→ **THE TASK**
Filter the listing below, keeping only the lines with the word "exists".

→ **RECORDS SHOWN**

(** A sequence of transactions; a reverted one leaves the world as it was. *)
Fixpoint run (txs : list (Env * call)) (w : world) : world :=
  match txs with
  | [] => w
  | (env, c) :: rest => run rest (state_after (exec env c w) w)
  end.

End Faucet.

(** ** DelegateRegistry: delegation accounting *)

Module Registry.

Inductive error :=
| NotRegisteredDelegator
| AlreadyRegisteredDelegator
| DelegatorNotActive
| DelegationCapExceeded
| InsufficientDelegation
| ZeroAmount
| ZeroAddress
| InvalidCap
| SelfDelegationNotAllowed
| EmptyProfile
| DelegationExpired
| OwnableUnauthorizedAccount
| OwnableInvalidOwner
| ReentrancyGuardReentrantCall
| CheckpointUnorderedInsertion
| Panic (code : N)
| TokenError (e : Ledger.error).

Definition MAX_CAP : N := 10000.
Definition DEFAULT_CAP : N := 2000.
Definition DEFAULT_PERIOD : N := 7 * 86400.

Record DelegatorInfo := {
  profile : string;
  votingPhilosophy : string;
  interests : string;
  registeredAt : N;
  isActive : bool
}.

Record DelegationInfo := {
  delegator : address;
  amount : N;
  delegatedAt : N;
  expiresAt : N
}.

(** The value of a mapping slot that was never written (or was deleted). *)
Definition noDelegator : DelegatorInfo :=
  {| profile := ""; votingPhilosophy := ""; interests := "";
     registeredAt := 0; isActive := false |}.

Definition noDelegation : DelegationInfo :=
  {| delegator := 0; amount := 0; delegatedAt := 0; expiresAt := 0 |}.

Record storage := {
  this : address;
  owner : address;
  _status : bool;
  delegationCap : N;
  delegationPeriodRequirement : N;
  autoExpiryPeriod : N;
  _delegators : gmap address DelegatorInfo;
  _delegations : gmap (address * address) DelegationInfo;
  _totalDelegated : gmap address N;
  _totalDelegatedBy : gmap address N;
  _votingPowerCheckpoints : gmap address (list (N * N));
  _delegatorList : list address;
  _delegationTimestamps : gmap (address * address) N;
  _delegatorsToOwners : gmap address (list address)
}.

...

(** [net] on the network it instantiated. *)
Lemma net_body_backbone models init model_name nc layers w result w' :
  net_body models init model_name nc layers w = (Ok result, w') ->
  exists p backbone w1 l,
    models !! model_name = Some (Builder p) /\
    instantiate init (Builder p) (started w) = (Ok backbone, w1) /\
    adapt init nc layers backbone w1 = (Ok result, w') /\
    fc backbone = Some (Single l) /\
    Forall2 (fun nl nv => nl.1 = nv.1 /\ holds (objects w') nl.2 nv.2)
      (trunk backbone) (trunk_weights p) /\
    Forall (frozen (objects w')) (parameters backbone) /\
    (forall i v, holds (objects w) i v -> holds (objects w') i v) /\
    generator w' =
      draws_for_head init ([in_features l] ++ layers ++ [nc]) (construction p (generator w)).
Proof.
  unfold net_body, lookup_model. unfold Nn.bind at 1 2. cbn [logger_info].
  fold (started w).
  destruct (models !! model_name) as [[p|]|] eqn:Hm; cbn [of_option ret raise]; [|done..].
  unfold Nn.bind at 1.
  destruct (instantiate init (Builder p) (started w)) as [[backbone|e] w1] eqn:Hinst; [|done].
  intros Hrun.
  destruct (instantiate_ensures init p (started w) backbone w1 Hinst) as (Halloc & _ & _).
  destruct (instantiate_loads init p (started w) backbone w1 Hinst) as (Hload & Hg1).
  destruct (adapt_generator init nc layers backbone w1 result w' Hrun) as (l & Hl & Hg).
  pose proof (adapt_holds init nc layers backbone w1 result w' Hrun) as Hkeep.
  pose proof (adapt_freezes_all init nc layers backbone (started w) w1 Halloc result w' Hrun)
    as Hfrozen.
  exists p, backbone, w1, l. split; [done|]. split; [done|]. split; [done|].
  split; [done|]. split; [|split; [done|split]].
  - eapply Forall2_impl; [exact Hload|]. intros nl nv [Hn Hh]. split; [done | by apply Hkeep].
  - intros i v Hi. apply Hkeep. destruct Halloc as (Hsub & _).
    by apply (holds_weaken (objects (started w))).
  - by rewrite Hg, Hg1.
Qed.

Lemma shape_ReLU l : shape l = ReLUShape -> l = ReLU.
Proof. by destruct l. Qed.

→ **ANSWER FOR THIS EXERCISE**
  exists p backbone w1 l,
  exists p, backbone, w1, l. split; [done|]. split; [done|]. split; [done|].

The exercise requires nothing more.